[Start of Attachment]
(** ** The Ledger and its collaborators *)

(** The arguments of one call of the unexported method
    [l.getAccountBalance(ctx, accountID, t, closed)]. *)
Record BalanceCall : Type := mkBalanceCall {
  call_ctx : Context;
  call_accountID : UUID;
  call_t : Time;
  call_closed : bool
}.

(** A computation of the [Ledger]: it returns, or it calls
    [l.storage.SaveTransaction(ctx, t)] and goes on with the error that
    comes back, or it calls [time.Now()] and goes on with the instant, or
    it calls [l.getAccountBalance] with the given arguments and goes on
    as the body of that method does. *)
Inductive Prog (A : Type) : Type :=
| Ret (a : A)
| CallSaveTransaction (ctx : Context) (t : Transaction) (k : error -> Prog A)
| CallNow (k : Time -> Prog A)
| CallGetAccountBalance (c : BalanceCall) (body : Prog A).

Arguments Ret {A} a.
Arguments CallSaveTransaction {A} ctx t k.
Arguments CallNow {A} k.
Arguments CallGetAccountBalance {A} c body.

(** [func (l *Ledger) AddTransaction(ctx, t) error] *)
Definition AddTransaction (ctx : Context) (t : Transaction) : Prog error :=
  let '(balanced, err) := IsBalanced t in
  if negb balanced then
    Ret err
  else
    CallSaveTransaction ctx t Ret.

(** [func (l *Ledger) getAccountBalance(ctx, accountID, t, closed)]:
    [_, _, _, _ = ctx, accountID, t, closed; return AccountBalance{}, nil] *)
Definition getAccountBalance (ctx : Context) (accountID : UUID) (t : Time) (closed : bool)
  : Prog (AccountBalance * error) :=
  Ret (zeroAccountBalance, None).

(** The call expression [l.getAccountBalance(ctx, accountID, t, closed)]:
    the call with its arguments, then the body of the method. *)
Definition call_getAccountBalance (ctx : Context) (accountID : UUID) (t : Time) (closed : bool)
  : Prog (AccountBalance * error) :=
  CallGetAccountBalance (mkBalanceCall ctx accountID t closed)
    (getAccountBalance ctx accountID t closed).

(** [t := time.Now(); return l.getAccountBalance(ctx, accountID, t, closed)] *)
Definition GetCurrentAccountBalance (ctx : Context) (accountID : UUID) (closed : bool)
  : Prog (AccountBalance * error) :=
  CallNow (fun t => call_getAccountBalance ctx accountID t closed).

(** [return l.getAccountBalance(ctx, accountID, t, false)] *)
Definition GetAccountBalanceAt (ctx : Context) (accountID : UUID) (t : Time)
  : Prog (AccountBalance * error) :=
  call_getAccountBalance ctx accountID t false.

(** [return l.getAccountBalance(ctx, accountID, t, true)] *)
Definition GetAccountBalanceClosedAt (ctx : Context) (accountID : UUID) (t : Time)
  : Prog (AccountBalance * error) :=
  call_getAccountBalance ctx accountID t true.

(** What a [Ledger] runs against: an implementation of the [Storage]
    interface and a clock, both with a state [W] of their own. *)
Class Collaborators (W : Type) : Type := {
  SaveTransaction : Context -> Transaction -> W -> error * W;
  time_Now : W -> Time * W
}.

Fixpoint run {W} `{Collaborators W} {A} (p : Prog A) (w : W) : A * W :=
  match p with
  | Ret a => (a, w)
  | CallSaveTransaction ctx t k =>
      let (err, w') := SaveTransaction ctx t w in run (k err) w'
  | CallNow k =>
      let (now, w') := time_Now w in run (k now) w'
  | CallGetAccountBalance _ body => run body w
  end.

(** The number of [SaveTransaction] calls a run makes. *)
Fixpoint saveCalls {W} `{Collaborators W} {A} (p : Prog A) (w : W) : nat :=
  match p with
  | Ret _ => O
  | CallSaveTransaction ctx t k =>
      let (err, w') := SaveTransaction ctx t w in S (saveCalls (k err) w')
  | CallNow k =>
      let (now, w') := time_Now w in saveCalls (k now) w'
  | CallGetAccountBalance _ body => saveCalls body w
  end.

(** The calls of [l.getAccountBalance] a run makes, with their arguments,
    in order. *)
Fixpoint balanceCalls {W} `{Collaborators W} {A} (p : Prog A) (w : W) : list BalanceCall :=
  match p with
  | Ret _ => []
  | CallSaveTransaction ctx t k =>
      let (err, w') := SaveTransaction ctx t w in balanceCalls (k err) w'
  | CallNow k =>
      let (now, w') := time_Now w in balanceCalls (k now) w'
  | CallGetAccountBalance c body => c :: balanceCalls body w
  end.

(** The number of [time.Now()] calls a run makes. *)
Fixpoint nowCalls {W} `{Collaborators W} {A} (p : Prog A) (w : W) : nat :=
  match p with
  | Ret _ => O
  | CallSaveTransaction ctx t k =>
      let (err, w') := SaveTransaction ctx t w in nowCalls (k err) w'
  | CallNow k =>
      let (now, w') := time_Now w in S (nowCalls (k now) w')
  | CallGetAccountBalance _ body => nowCalls body w
  end.

(** A recording double of [Storage]: it keeps what it was asked to save
    and answers with a fixed error; its clock advances by one per read. *)
Record Spy : Type := mkSpy {
  spy_saved : list Transaction;
  spy_answer : error;
  spy_clock : Time
}.

#[export] Instance SpyCollaborators : Collaborators Spy := {
  SaveTransaction := fun _ t w =>
    (spy_answer w, mkSpy (spy_saved w ++ [t]) (spy_answer w) (spy_clock w));
  time_Now := fun w =>
    (spy_clock w, mkSpy (spy_saved w) (spy_answer w) (spy_clock w + 1))
}.

(** ** Exact (unbounded) arithmetic over the amounts *)

Definition amounts (entries : list Entry) : list Z := map Amount entries.

(** The sum of the amounts as integers, with no wrap-around. *)
Definition exactSum (entries : list Entry) : Z :=
  fold_right Z.add 0 (amounts entries).

(** The amounts strictly above, respectively strictly below, zero. *)
Definition positives (entries : list Entry) : list Entry :=
  filter (fun e => Amount e >? 0) entries.
Definition negatives (entries : list Entry) : list Entry :=
  filter (fun e => Amount e <? 0) entries.

(** The policy table of the balance check, read as a function of the
    entry count and of a sum of the amounts. *)
Definition policyTable (count : nat) (sum : Z) : bool * error :=
  match count with
  | O => (true, Some "transaction has no entries")
  | S O => (false, Some "transaction has only one entry")
  | _ => if sum =? 0 then (true, None) else (false, Some "transaction is unbalanced")
  end.

(** ** Sample transactions *)

Definition cash : UUID := repeat Byte.x01 16.
Definition sales : UUID := repeat Byte.x02 16.
Definition fees : UUID := repeat Byte.x03 16.

Definition debit : Entry := mkEntry cash (-100).
Definition credit : Entry := mkEntry sales 100.
Definition plus : Entry := mkEntry fees 100.

(** The transactions of the package's test, step by step. *)
Definition txEmpty : Transaction := NewTransaction 1700000000.
Definition txSingle : Transaction := mkTransaction [debit] 1700000000 TransactionTypeRegular.
Definition txPair : Transaction := mkTransaction [debit; credit] 1700000000 TransactionTypeRegular.
Definition txTriple : Transaction :=
  mkTransaction [debit; credit; plus] 1700000000 TransactionTypeRegular.

(** Transactions whose amounts are at the ends of the [int] range. *)
Definition txTwoMinInt : Transaction :=
  mkTransaction [mkEntry cash GoInt.MinInt; mkEntry sales GoInt.MinInt]
    1700000000 TransactionTypeRegular.
Definition txMaxIntPlusOne : Transaction :=
  mkTransaction [mkEntry cash GoInt.MaxInt; mkEntry sales 1]
    1700000000 TransactionTypeRegular.
Definition txMinIntMinusOne : Transaction :=
  mkTransaction [mkEntry cash GoInt.MinInt; mkEntry sales (-1)]
    1700000000 TransactionTypeRegular.
Lemma last_cons_default {A : Type} (l : list A) :
  forall a d, last (a :: l) d = last l a.
Proof.
  induction l as [ | b l IH]; intros a d; [reflexivity | ].
  change (last (a :: b :: l) d) with (last (b :: l) d).
  now rewrite !IH.
Qed.

Lemma zrange_sorted (n : nat) : StronglySorted Z.lt (zrange n).
Proof.
  unfold zrange. generalize 0%nat as s.
  induction n as [ | n IH]; intro s; simpl; constructor.
  - apply IH.
  - apply Forall_forall. intros y Hy. apply in_map_iff in Hy.
    destruct Hy as (k & <- & Hk). apply in_seq in Hk. lia.
Qed.

Lemma set_remove_sorted (x : Z) (s : list Z) :
  forall s', StronglySorted Z.lt s -> set_remove x s = Ok s' ->
  StronglySorted Z.lt s'.
Proof.
  induction s as [ | y s IH]; simpl; intros s' Hsorted Hrem; [discriminate | ].
  apply StronglySorted_inv in Hsorted. destruct Hsorted as (Hs & Hy).
  destruct (Z.eqb x y); [now injection Hrem as <- | ].
  inv_bind Hrem. injection Hrem as <-. constructor; [now apply IH | ].
  apply Forall_forall. intros z Hz. rewrite Forall_forall in Hy. apply Hy.
  eapply Permutation_in; [symmetry; apply set_remove_perm; exact Hv | ].
  now right.
Qed.

Section GreedyFacts.

Context {D : Type} `{Num D}.

(** The keys compared all lie in a set of comparable values. *)
Variable P : D -> Prop.
Hypothesis P_comparable : comparable P.

Lemma least_key_replace (key : Z -> result D) (seen : list Z)
    (best z : Z) (bk kz : D) :
  (forall y k, key y = Ok k -> P k) ->
  least_key key best bk seen -> (forall y, In y seen -> y < z) ->
  key z = Ok kz -> dltb kz bk = true ->
  least_key key z kz (seen ++ [z]).
Proof.
  intros HP (Hbest & Hseen) Hbefore Hz Hlt. split; [exact Hz | ].
  intros y Hy. apply in_app_or in Hy. destruct Hy as [Hy | [<- | []]].
  - destruct (Hseen y Hy) as (ky & Hky & Hle & _). exists ky.
    split; [exact Hky | ]. unfold dle in *. split.
    + destruct (dltb ky kz) eqn:Hyz; [ | reflexivity].
      rewrite (dltb_trans _ _ _ Hyz Hlt) in Hle. discriminate.
    + intros _.
      destruct (P_comparable (HP _ _ Hz) (HP _ _ Hbest) (HP _ _ Hky) Hlt)
        as [Hgoal | Hbad]; [exact Hgoal | congruence].
  - exists kz. split; [exact Hz | ]. split; [apply dltb_irrefl | lia].
Qed.

Lemma least_key_keep (key : Z -> result D) (seen : list Z)
    (best z : Z) (bk kz : D) :
  least_key key best bk seen -> In best seen ->
  (forall y, In y seen -> y < z) ->
  key z = Ok kz -> dltb kz bk = false ->
  least_key key best bk (seen ++ [z]).
Proof.
  intros (Hbest & Hseen) Hin Hbefore Hz Hnot. split; [exact Hbest | ].
  intros y Hy. apply in_app_or in Hy. destruct Hy as [Hy | [<- | []]].
  - now apply Hseen.
  - exists kz. split; [exact Hz | ]. split; [exact Hnot | ].
    intro Hlt. specialize (Hbefore best Hin). lia.
Qed.

Lemma min_from_least (key : Z -> result D) (rest : list Z) :
  (forall y k, key y = Ok k -> P k) ->
  forall seen best bk x,
  min_from key best bk rest = Ok x ->
  least_key key best bk seen -> In best seen ->
  (forall y z, In y seen -> In z rest -> y < z) ->
  StronglySorted Z.lt rest ->
  exists kx, least_key key x kx (seen ++ rest).
Proof.
  intro HP.
  induction rest as [ | z rest IH]; simpl;
    intros seen best bk x Hmin Hleast Hin Hbefore Hsorted.
  - injection Hmin as <-. exists bk. now rewrite app_nil_r.
  - inv_bind Hmin. rename v into kz.
    apply StronglySorted_inv in Hsorted. destruct Hsorted as (Hrest & Hz).
    rewrite Forall_forall in Hz.
    assert (Hbefore' : forall y w, In y (seen ++ [z]) -> In w rest -> y < w).
    { intros y w Hy Hw. apply in_app_or in Hy.
      destruct Hy as [Hy | [<- | []]]; [ | now apply Hz].
      apply Hbefore; [exact Hy | now right]. }
    assert (Hz' : forall y, In y seen -> y < z)
      by (intros y Hy; apply Hbefore; [exact Hy | now left]).
    replace (seen ++ z :: rest) with ((seen ++ [z]) ++ rest)
      by now rewrite <- app_assoc.
    destruct (dltb kz bk) eqn:Hlt.
    + apply (IH (seen ++ [z]) z kz x Hmin); try assumption.
      * eapply least_key_replace; eassumption.
      * apply in_or_app. right. now left.
    + apply (IH (seen ++ [z]) best bk x Hmin); try assumption.
      * eapply least_key_keep; eassumption.
      * apply in_or_app. now left.
Qed.

Lemma py_min_least (key : Z -> result D) (items : list Z) (x : Z) :
  (forall y k, key y = Ok k -> P k) ->
  StronglySorted Z.lt items -> py_min key items = Ok x ->
  exists kx, least_key key x kx items.
Proof.
  intro HP.
  destruct items as [ | first rest]; simpl; intros Hsorted Hmin;
    [discriminate | ].
  inv_bind Hmin. rename v into k.
  apply StronglySorted_inv in Hsorted. destruct Hsorted as (Hrest & Hfirst).
  rewrite Forall_forall in Hfirst.
  eapply min_from_least with (seen := [first]).
  - exact HP.
  - exact Hmin.
  - split; [exact Hv | ]. intros y [<- | []]. exists k.
    split; [exact Hv | ]. split; [apply dltb_irrefl | lia].
  - now left.
  - intros y z [<- | []] Hz. now apply Hfirst.
  - exact Hrest.
Qed.

Lemma nn_loop_greedy (m : matrix D) (fuel : nat) :
  (forall d, cell_of m d -> P d) ->
  forall (current : Z) (unvisited route r : list Z),
  StronglySorted Z.lt unvisited ->
  nn_loop fuel m current unvisited route = Ok r ->
  exists p, r = route ++ p
    /\ forall p1 x p2, p = p1 ++ x :: p2 ->
         nearest_among m (last p1 current) x (x :: p2).
Proof.
  intro HP.
  induction fuel as [ | fuel IH]; intros current unvisited route r Hsorted Hrun.
  - destruct unvisited; simpl in Hrun; [ | discriminate].
    injection Hrun as <-. exists []. split; [now rewrite app_nil_r | ].
    intros p1 x p2 Hp. now destruct p1.
  - destruct unvisited as [ | u unvisited].
    + simpl in Hrun. injection Hrun as <-. exists [].
      split; [now rewrite app_nil_r | ]. intros p1 x p2 Hp. now destruct p1.
    + cbn [nn_loop] in Hrun. inv_bind Hrun. inv_bind Hrun.
      rename v into nearest, v0 into unvisited'.
      assert (Hkeys : forall y k, entry m current y = Ok k -> P k)
        by (intros y k Hk; apply HP; now exists current, y).
      pose proof (py_min_least _ Hkeys Hsorted Hv) as (dx & Hleast).
      pose proof (set_remove_sorted _ Hsorted Hv0) as Hsorted'.
      pose proof (set_remove_perm _ _ Hv0) as Hperm.
      destruct (nn_loop_spec _ _ _ _ _ Hrun) as (p' & Hr' & Hp').
      destruct (IH _ _ _ _ Hsorted' Hrun) as (p & -> & Hgreedy).
      apply app_inv_head in Hr'. subst p'.
      exists (nearest :: p). split; [now rewrite <- app_assoc | ].
      intros p1 x p2 Hsplit. destruct p1 as [ | y p1]; simpl in Hsplit.
      * injection Hsplit as <- <-. exists dx.
        destruct Hleast as (Hkey & Hall). split; [exact Hkey | ].
        intros y Hy. apply Hall.
        eapply Permutation_in; [symmetry; exact Hperm | ].
        destruct Hy as [<- | Hy]; [now left | right].
        eapply Permutation_in; eassumption.
      * injection Hsplit as Hy Hp. subst y p.
        rewrite last_cons_default. now apply Hgreedy.
Qed.
(** X7: at page load the script goes by local storage alone.  With no
    stored token, or an empty one, it shows the login view and sends
    nothing; with a stored token it takes it for the session without
    checking it, shows the admin view and requests the list with it, and
    ends logged out only if that request is answered 401. *)
Theorem initialize_by_stored_token (w : World) :
  (stored_token w = None \/ stored_token w = Some "" ->
   exists w', initialize w = (Ok tt, w') /\ logged_out w' /\
              trace w' = trace w /\ tbody w' = tbody w) /\
  (forall t, stored_token w = Some t -> t <> "" ->
   let req := api_request "/shared_videos" "GET" JNull true (JStr t) in
   let res := net (trace w ++ [EvFetch req]) req in
   exists w' logs,
     initialize w = (Ok tt, w') /\
     trace w' = (trace w ++ EvFetch req :: EvSettle res :: logs)%list /\
     console_only logs = true /\
     (if is_401 res then logged_out w'
      else authToken w' = JStr t /\ stored_token w' = Some t /\
           dom w' loginSection = "none" /\ dom w' adminContent = "block" /\
           dom w' loginError = "")).
Proof.
  split.
  - intro H. rewrite initialize_run. unfold stored_value. cbv zeta.
    destruct H as [-> | ->]; cbn; eexists; (split; [reflexivity|]);
      (split; [apply logout_logged_out | now split]).
  - intros t Ht Hne req res. rewrite initialize_run. unfold stored_value. cbv zeta.
    rewrite Ht. cbn [truthy].
    assert (negb (t =? "")%string = true) as Hneg.
    { destruct (String.eqb_spec t ""); [contradiction | reflexivity]. }
    rewrite Hneg.
    set (w1 := admin_shown _).
    destruct (fetchSharedVideos_run w1) as (rows & logs & Hlogs & ->).
    change (authToken w1) with (JStr t). cbn [truthy]. rewrite Hneg.
    cbv zeta. fold req. change (trace w1) with (trace w). fold res.
    eexists _, logs. split; [reflexivity|].
    split; [destruct (is_401 res); reflexivity|]. split; [exact Hlogs|].
    destruct (is_401 res); [apply logout_logged_out|].
    cbn. rewrite Ht. now repeat split.
Qed.
Lemma b64_digit_not_underscore (n : nat) : b64_digit n <> "_"%char.
Proof.
  destruct (Nat.lt_ge_cases n 64) as [H | H].
  - do 64 (destruct n as [| n]; [vm_compute; discriminate|]). lia.
  - unfold b64_digit. rewrite nth_overflow by exact H. discriminate.
Qed.

Lemma btoa_codes_no_underscore (n : nat) (l : list nat) :
  List.length l <= n ->
  Forall (fun c => c <> "_"%char) (list_ascii_of_string (btoa_codes l)).
Proof.
  revert l. induction n as [| n IH]; intros l Hlen.
  - destruct l; [constructor | simpl in Hlen; lia].
  - destruct l as [| a [| b [| c r]]]; cbn [btoa_codes list_ascii_of_string].
    + constructor.
    + repeat constructor; try apply b64_digit_not_underscore; discriminate.
    + repeat constructor; try apply b64_digit_not_underscore; discriminate.
    + repeat (constructor; [apply b64_digit_not_underscore|]).
      apply IH. simpl in Hlen. lia.
Qed.

Lemma btoa_no_underscore (s : string) :
  Forall (fun c => c <> "_"%char) (list_ascii_of_string (btoa s)).
Proof. unfold btoa. eapply btoa_codes_no_underscore. apply le_n. Qed.

(** Two texts without underscore joined by one are read back uniquely. *)
Lemma underscore_split (a a' b b' : string) :
  Forall (fun c => c <> "_"%char) (list_ascii_of_string a) ->
  Forall (fun c => c <> "_"%char) (list_ascii_of_string a') ->
  (a ++ "_" ++ b = a' ++ "_" ++ b')%string ->
  a = a' /\ b = b'.
Proof.
  revert a'. induction a as [| c a IH]; intros [| c' a'] Ha Ha' E; cbn in *.
  - inversion E. auto.
  - inversion E; subst. inversion Ha' as [| ? ? Hc _]. congruence.
  - inversion E; subst. inversion Ha as [| ? ? Hc _]. congruence.
  - inversion E; subst. inversion Ha; inversion Ha'; subst.
    destruct (IH a') as [-> ->]; auto.
Qed.

End FingerprintFacts.

(** X1.  Two inputs have the same cache key exactly when their clauses
    agree on the first 100 characters and their serialized analyses on
    the first 50: the key loses nothing else, and nothing less. *)
Theorem fingerprint_equal_iff_prefixes_equal :
  forall (c1 c2 : string) (d1 d2 : AnalysisResponse),
    SemanticSearch.generateCacheKey c1 (Some d1) = SemanticSearch.generateCacheKey c2 (Some d2)
    <-> (JsString.slice0 100 c1 = JsString.slice0 100 c2
         /\ JsString.slice0 50 (SemanticSearch.JSON_stringify d1)
            = JsString.slice0 50 (SemanticSearch.JSON_stringify d2)).
Proof.
  intros c1 c2 d1 d2. unfold SemanticSearch.generateCacheKey. split.
  - intros E.
    apply underscore_split in E as [E1 E2]; try apply btoa_no_underscore.
    split; now apply btoa_injective.
  - intros [-> ->]. reflexivity.
Qed.

Section StringFacts.
Import JsString.
Local Open Scope string_scope.

Lemma string_app_assoc (a b c : string) : (a ++ b) ++ c = a ++ (b ++ c).
Proof. induction a as [| x a IH]; cbn; [reflexivity | now rewrite IH]. Qed.

Lemma string_length_app (a b : string) :
  String.length (a ++ b) = String.length a + String.length b.
Proof. induction a as [| x a IH]; cbn; [reflexivity | now rewrite IH]. Qed.

Lemma slice0_app_le (n : nat) (a b : string) :
  n <= String.length a -> slice0 n (a ++ b) = slice0 n a.
Proof.
  revert a. induction n as [| n IH]; intros [| x a] H; cbn in *; try reflexivity; try lia.
  rewrite IH by lia. reflexivity.
Qed.

Lemma quote_char_length (c : ascii) : 1 <= String.length (quote_char c).
Proof.
  unfold quote_char.
  repeat match goal with |- context [if ?b then _ else _] => destruct b end; cbn; lia.
Qed.

Lemma quote_body_length (s : string) : String.length s <= String.length (quote_body s).
Proof.
  induction s as [| c s IH]; cbn; [lia|].
  rewrite string_length_app. pose proof (quote_char_length c). lia.
Qed.

(** The serialized analysis starts with the name of its first field and
    the quoted explanation. *)
Lemma JSON_stringify_prefix (d : AnalysisResponse) :
  exists rest,
    SemanticSearch.JSON_stringify d
    = "{" ++ quote "simplifiedExplanation" ++ ":" ++ dq
          ++ quote_body (simplifiedExplanation d) ++ rest.
Proof.
  eexists. unfold SemanticSearch.JSON_stringify.
  unfold quote at 2. rewrite !string_app_assoc. reflexivity.
Qed.
(** * errbot/backends/base.py: identifiers, messages, presences, streams and
      the reconnecting serve loop of [Backend].

    The development follows the Python module: the identifier class
    hierarchy, [Stream], [Message], [Presence] and [Backend].  Objects that
    are mutated in place are modelled by explicit state passing, objects
    that are shared by a heap of locations; a call that may raise ends in a
    [completion].  The delays of [Backend] are exact rationals, with the
    random draws and the outcomes of [serve_once] and [time.sleep] given by
    a script; [Binary64] repeats the run without jitter on floats. *)

From Stdlib Require Import ZArith QArith Qminmax Qround Qpower String List Lia Lqa.
From Stdlib Require PrimFloat SpecFloat FloatOps.
From stdpp Require Import base option strings gmap.

Close Scope Q_scope.
Open Scope string_scope.
Import ListNotations.

(** ** Exceptions and completions *)

(** The exceptions the module raises or catches.  [OtherException] stands for
    whatever else a back-end may raise: the bare [except:] of [serve_forever]
    does not tell them apart. *)
Inductive exn :=
| ValueError (msg : string)
| NotImplementedError (msg : string)
| KeyboardInterrupt
| OtherException (what : string).

(** How a call ends: it returns a value or it raises. *)
Inductive completion (A : Type) :=
| Return (a : A)
| Raise (e : exn).
Arguments Return {A} a.
Arguments Raise {A} e.

(** ** The identifier classes *)

(** The four classes of the identifier contract, [class X(Base)]. *)
Inductive pyclass := Identifier | Person | RoomOccupant | Room.

Global Instance pyclass_eq_dec : EqDecision pyclass.
Proof. solve_decision. Defined.

(** The base classes as the [class] statements list them. *)
Definition bases (c : pyclass) : list pyclass :=
  match c with
  | Identifier => []
  | Person => [Identifier]
  | RoomOccupant => [Identifier]
  | Room => [Identifier]
  end.

(** [issubclass(c, d)]: the hierarchy is one level deep, so the class itself
    and its direct bases are all its ancestors ([bases_closed] below). *)
Definition issubclass (c d : pyclass) : bool :=
  bool_decide (c = d) || bool_decide (d ∈ bases c).

(** An identifier object, tagged with the contract class its concrete
    back-end class derives from.  [plain_identifier] is an object that is an
    [Identifier] and none of the three refinements. *)
Inductive identifier :=
| person_obj (person client nick aclattr fullname : string)
| room_occupant_obj (room : string)
| room_obj (name : string)
| plain_identifier (repr : string).

Definition type_of (i : identifier) : pyclass :=
  match i with
  | person_obj _ _ _ _ _ => Person
  | room_occupant_obj _ => RoomOccupant
  | room_obj _ => Room
  | plain_identifier _ => Identifier
  end.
[End of Attachment]
**TASK STATEMENT:**
Taking the line with "match count with" as the first and the line with "Definition txSingle : Transaction" as the last, retype that stretch of the data above exactly, with no other lines.

**ANSWER:**
  match count with
  | O => (true, Some "transaction has no entries")
  | S O => (false, Some "transaction has only one entry")
  | _ => if sum =? 0 then (true, None) else (false, Some "transaction is unbalanced")
  end.

(** ** Sample transactions *)

Definition cash : UUID := repeat Byte.x01 16.
Definition sales : UUID := repeat Byte.x02 16.
Definition fees : UUID := repeat Byte.x03 16.

Definition debit : Entry := mkEntry cash (-100).
Definition credit : Entry := mkEntry sales 100.
Definition plus : Entry := mkEntry fees 100.

(** The transactions of the package's test, step by step. *)
Definition txEmpty : Transaction := NewTransaction 1700000000.
Definition txSingle : Transaction := mkTransaction [debit] 1700000000 TransactionTypeRegular.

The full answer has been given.